This article was written by Amber Melvin. It was originally posted on the Unite for Reproductive and Gender Equity (URGE) website on February 19, 2015. It has been posted here with both her permission and the permission of URGE.
Please note this article uses the term “disabled person” rather than the person-first language of “person with a disability” to acknowledge how disabilities are not a result of one’s body, but disabilities are created by structural barriers that make it more difficult for folks with different bodies to navigate the world.
Disabled people have sex. Disabled people sometimes have sex with able-bodied partners, sometimes with partners who are also disabled, and sometimes disabled people have sex with themselves. These statements are often shocking to the uninformed because many people do not think of disabled people as being interested in or capable of having sex.
Some people’s ability to experience sexual pleasure may be altered by their impairment or disability; however, this is not often the case. While there has been some research into the sexual dysfunction of people with physical impairments, outside of the physical limitations of the body, there has been very little analysis of what we need to do to meet the sexual needs of disabled people.
The issues for disabled people in regard to our sexuality are diverse and complicated; therefore the solutions for them will likely be just as complex. Sadly, whether it is academic research or training for health professionals, the reality and needs of disabled people who want to have healthy sex lives is largely ignored.
As a teenager with a visible impairment, sexual and reproductive health was not discussed with me until my late teenage years. While my peers were hearing about the birds and the bees, the only nod to my future sex life was when I was urged to see a geneticist to discuss the likelihood of having disabled children.
None of my healthcare providers ever mentioned sexual activity or protection from sexually transmitted infections (STIs) to me. My only interaction with medical professionals regarding sexuality and reproduction was done in a way that could have potentially dissuaded me from having children in the future.
Like many disabled people, I was treated like a case to be solved. My disability was looked at as a condition to be overcome through medicine, science and adaptive devices. I was not seen as a whole person who might do things differently, but who has the same desires, fears and questions that any teenage girl would have.
A critical first step in addressing the unmet needs of disabled people is to look at the work being done by the reproductive health, rights and justice movement and identify the missed opportunities. We cannot advocate for comprehensive sex education if it does not include reference to the needs and acknowledgement of the sexuality of disabled people. While many young people learn sexual knowledge from their peers, a study of disabled young people looked at how disabled youth have even less access to health education from peers because they may be socially isolated.
Disabled people are often seen as asexual, so discussing their needs in a school-based, sex education class can actually help to change that image and open up the opportunity for young, disabled people to feel better able to talk about their own fears and desires. The fact is that communication skills are important to all young people as they try to create healthy relationships. By encouraging people to consider the specific needs someone with a disability might have, we would be helping all young people to have an awareness of and begin to develop the language to navigate things like needs, consent and pleasure.

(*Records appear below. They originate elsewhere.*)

(* ===== verification/NodeDiscovery.v ===== *)
(** * Peer discovery ([node/discovery.go])

    A node tells a connected peer which peers it knows; the receiver connects to
    those it does not know, at most eight at a time and at most once per ten
    seconds and candidate, remembering at most 1024 candidates. *)

From S2P Require Import Prelude Protocol Session Peer Metrics Reconnect Config NodeState NodeChannel.

Definition discoveryConnectConcurrencyLimit : Z := 8.
Definition discoveryConnectCooldown : Duration := 10 * Second.
Definition discoveryConnectPruneThreshold : Z := 256.
Definition discoveryConnectSeenHardLimit : Z := 1024.

(** ** Candidates seen recently *)

Definition pruneDiscoveryConnectSeenLocked (now : Time) (seen : gmap gostring Time) : gmap gostring Time :=
  filter (λ kv, time_Before now kv.2 = true) seen.

(** [sort.Slice] by deadline: any order of equal deadlines will do, insertion
    sort is one. *)
Fixpoint insert_seen (e : gostring * Time) (l : list (gostring * Time)) : list (gostring * Time) :=
  match l with
  | [] => [e]
  | x :: l' => if time_Before x.2 e.2 then x :: insert_seen e l' else e :: l
  end.

Definition sort_seen (l : list (gostring * Time)) : list (gostring * Time) := foldr insert_seen [] l.

Definition trimDiscoveryConnectSeenLocked (targetSize : Z) (seen : gmap gostring Time) : gmap gostring Time :=
  let targetSize := if targetSize <? 0 then 0 else targetSize in
  if Z.of_nat (size seen) <=? targetSize then seen else
  let entries := sort_seen (map_to_list seen) in
  let removeCount := Z.of_nat (size seen) - targetSize in
  foldr (λ e m, delete e.1 m) seen (take (Z.to_nat removeCount) entries).

(** ** Entries of a response *)

Definition discovery_entry (pid addr : gostring) : bytes :=
  let entry := make_bytes (1 + len pid + 1 + len addr) in
  let entry := set_byte entry 0 (byte_of_Z (len pid)) in
  let entry := copy_range entry 1 (1 + len pid) pid in
  let entry := set_byte entry (1 + len pid) (byte_of_Z (len addr)) in
  copy_at entry (2 + len pid) addr.

Definition discovery_payload (entries : list (gostring * gostring)) : bytes :=
  let count := len entries in
  let body := concat (map (λ e, discovery_entry e.1 e.2) entries) in
  let payload := make_bytes (2 + len body) in
  let payload := set_byte payload 0 (byte_of_Z (Z.shiftr count 8)) in
  let payload := set_byte payload 1 (byte_of_Z (Z.land count 0xff)) in
  copy_at payload 2 body.

(** The entries the parsing loop visits, up to the first truncated one. *)
Fixpoint discovery_parse (count : nat) (payload : bytes) (offset : Z) : res (list (gostring * gostring)) :=
  match count with
  | O => Ok []
  | S count =>
      if len payload <=? offset then Ok [] else
      pl ← go_index payload offset;
      let pidLen := Z_of_byte pl in
      let offset := offset + 1 in
      if len payload <? offset + pidLen then Ok [] else
      peerID ← go_slice payload offset (offset + pidLen);
      let offset := offset + pidLen in
      if len payload <=? offset then Ok [] else
      al ← go_index payload offset;
      let addrLen := Z_of_byte al in
      let offset := offset + 1 in
      if len payload <? offset + addrLen then Ok [] else
      addrStr ← go_slice payload offset (offset + addrLen);
      rest ← discovery_parse count payload (offset + addrLen);
      Ok ((peerID, addrStr) :: rest)
  end.
(* ===== verification/NodeConnect.v ===== *)
(** * Opening connections and background goroutines ([node/connect_flow.go])

    [connectContext] prepares one handshake for UDP and one for TCP, punches with
    both and takes what succeeds first.  What its workers and timers report is a
    sequence of events; the pieces of code between two events are the steps of
    the model.  The file also gives the bodies of the goroutines the handlers
    start. *)

From S2P Require Import Prelude Protocol Sha256 Session Peer RelayAuth RelayManager Metrics Reconnect Config.
From S2P Require Import NodeState NodeChannel NodeHeartbeat NodeRecv NodeHandshake NodeDiscovery NodeDispatch.

Section connect.
Context {NL : Noise} {W : World}.

(** What reaches the loop of [awaitConnectResult]; [UdpPunch] is a datagram the
    UDP worker sends meanwhile. *)
Inductive connect_event :=
| UdpPunch
| TcpConnected (c : ConnRef)
| TcpFailed (e : string)
| UdpDone
| ConnectTimeout
| CtxDone
| NodeClosing.

Definition resolveConnectAddrs (remoteAddr : gostring) : M ((Addr * Addr) + string) :=
  n ← get;
  if negb (n_started n) then mret (inr "node not started"%string) else
  match resolve_udp remoteAddr with
  | None => mret (inr "cannot resolve"%string)
  | Some u =>
      match resolve_tcp remoteAddr with
      | None => mret (inr "cannot resolve"%string)
      | Some t => mret (inl (u, t))
      end
  end.

(** The UDP and the TCP handshake with their packets. *)
Definition buildInitiatorHandshakePackets
    : M ((HandshakeState * HandshakeState * bytes * bytes) + string) :=
  udp ← new_initiator;
  match udp with
  | Panic => panic
  | Err e => mret (inr e)
  | Ok (udpState, udpMsg) =>
      tcp ← new_initiator;
      match tcp with
      | Panic => panic
      | Err e => mret (inr e)
      | Ok (tcpState, tcpMsg) =>
          mret (inl (udpState, tcpState, handshake_packet udpMsg, handshake_packet tcpMsg))
      end
  end.

Definition registerPendingHandshakes (u t : Addr) (udpState tcpState : HandshakeState) : M unit :=
  modify (λ n, n <| pendingHandshakes ::= λ m,
    <[str "tcp://" ++ a_str t := tcpState]> (<[str "udp://" ++ a_str u := udpState]> m) |>).

Definition scheduleRelayFallback (remoteAddr : gostring) (u : Addr) : M unit :=
  n ← get;
  if negb (EnableRelay (n_Config n)) then mret () else go (TaskRelayFallback remoteAddr (a_str u)).

(** The connect timer fired: the last resort is a relay. *)
Definition connect_timed_out (remoteAddr : gostring) (tcpPunchErr : option string) : M (option string) :=
  n ← get;
  let failed := match tcpPunchErr with Some e => Some e | None => Some "connect timeout"%string end in
  match n_relayManager n with
  | None => mret failed
  | Some _ =>
      err ← connectViaRelay remoteAddr;
      match err with None => mret None | Some _ => mret failed end
  end.

(** The timer always fires: a list that ends without a decisive event is read as
    ending in [ConnectTimeout]. *)
Fixpoint awaitConnectResult (remoteAddr : gostring) (u : Addr) (udpPacket tcpPacket : bytes)
    (tcpPunchErr : option string) (evs : list connect_event) : M (option string) :=
  match evs with
  | [] | ConnectTimeout :: _ => connect_timed_out remoteAddr tcpPunchErr
  | UdpPunch :: evs' =>
      _ ← io (UDPWrite u udpPacket);
      awaitConnectResult remoteAddr u udpPacket tcpPacket tcpPunchErr evs'
  | CtxDone :: _ => mret (Some "context done"%string)
  | NodeClosing :: _ => mret (Some "node is closing"%string)
  | TcpConnected c :: _ =>
      err ← writeTCPPacket c tcpPacket;
      match err with
      | Some e => _ ← emit (ConnClose c); mret (Some e)
      | None => _ ← go (TaskHandleTCP c); mret None
      end
  | TcpFailed e :: evs' => awaitConnectResult remoteAddr u udpPacket tcpPacket (Some e) evs'
  | UdpDone :: _ =>
      _ ← scheduleRelayFallback remoteAddr u;
      _ ← go (TaskLateUpgrade tcpPacket);
      mret None
  end.

(** The deferred cancellation of the workers leaves no trace in the state.  The workers are
    started just before the handshakes are registered; a reply that overtakes the
    registration is outside the model. *)
Definition connectContext (remoteAddr : gostring) (evs : list connect_event) : M (option string) :=
  addrs ← resolveConnectAddrs remoteAddr;
  match addrs with
  | inr e => mret (Some e)
  | inl (u, t) =>
      packets ← buildInitiatorHandshakePackets;
      match packets with
      | inr e => mret (Some e)
      | inl (udpState, tcpState, udpPacket, tcpPacket) =>
          _ ← registerPendingHandshakes u t udpState tcpState;
          awaitConnectResult remoteAddr u udpPacket tcpPacket None evs
      end
  end.

Definition Node_Connect (addrStr : gostring) (evs : list connect_event) : M (option string) := connectContext addrStr evs.

(** The connection a late upgrade may get; without one it gives up. *)
Definition awaitLateTCPUpgrade (tcpPacket : bytes) (result : option ConnRef) : M unit :=
  match result with
  | None => mret ()
  | Some c =>
      err ← writeTCPPacket c tcpPacket;
      match err with
      | Some _ => emit (ConnClose c)
      | None => go (TaskHandleTCP c)
      end
  end.

(** ** Goroutines *)

(** What the environment contributes to the run of a goroutine. *)
Record task_env := MkTaskEnv {
  te_events : list connect_event;   (** for a connect *)
  te_conn : option ConnRef;         (** for a late upgrade *)
}.

Definition run_task (env : task_env) (t : task) : M unit :=
  match t with
  | TaskSyncChannels peerID => syncChannelsWithPeer peerID
  | TaskDiscoveryRequest r => sendDiscoveryRequest r
  | TaskRehandshake peerID r => run_rehandshake peerID r
  | TaskExpireHandshake stateKey => modify (λ n, n <| pendingHandshakes ::= delete stateKey |>)
  | TaskConnect addr => _ ← connectContext addr (te_events env); endDiscoveryConnect
  | TaskUserConnect addr => _ ← connectContext addr (te_events env); mret ()
  | TaskChannelUpdate peerID payload => run_channel_update peerID payload
  | TaskRelayFallback remoteAddr addrKey =>
      n ← get;
      if bool_decide (is_Some (addrToPeer n !! addrKey)) then mret () else
      _ ← connectViaRelay remoteAddr; mret ()
  | TaskLateUpgrade tcpPacket => awaitLateTCPUpgrade tcpPacket (te_conn env)
  | TaskConnected _ _ | TaskDisconnected _ | TaskKCPSession _ _ | TaskHandleTCP _ | TaskReconnectCallback _ _ | TaskLoop _ => mret ()
  end.

End connect.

Ensuring inclusive information in the classroom is critical. We also need to look at improved access to the services to manage and protect the sexual health of disabled people. With the passage of the Affordable Care Act, there has been both renewed attention and some funding to support cultural competency in health care. As part of these efforts, we should look at how to better train health professionals to consider the needs of disabled people.
Young able-bodied people may be asked by their doctors if they are sexually active or how many partners they have had, or they may have had condoms or birth control offered to them; while people with visible impairments may not receive the same questions or concerns due to assumptions about their sex life or desires. Further, some disabled people may have different needs in accessing these things if they are unable to bring them up out of shyness, embarrassment or because of language that assumes that disabled people would not need the same kind of information or support.
Disabled folks, just like other young people, should be counseled and educated about STI testing, resources on safer sex practices for all sexual identities including LGBTQ folks, birth control, and vaccinations against STIs beginning in adolescence. Health professionals should also have resources or information about issues related to sex and disability.
But safe sex and contraception are not the only sexual and reproductive health needs of disabled people. As we go through life, we ask the same questions of whether or not we would like or are ready to be parents. We may need to seek abortion care. We may want to become pregnant. Gynecologists should talk to disabled people about plans for pregnancy and families and any particular preconception needs we may have. Many disabled people I have talked to expressed concerns and assumptions about their own ability to carry a pregnancy or raise children. We should be able to seek out health professionals to help support us in finding the information we need to consider our parenting options, without encountering bias and fear-mongering because of assumptions others (yes even medical professionals) have about our ability to parent.
Expanding the way that we look at sex education and cultural competency in health care are just some of the ways that we can begin to meet the reproductive and sexual health needs of disabled people. Taking these important first steps would show that while we don’t always get it right, we are a movement that is trying to represent and respect the voices, lives and experiences of all people.
Amber Melvin is the Programs and Policy Assistant at Reproductive Health Technologies Project and an URGE alum from California State University, Long Beach.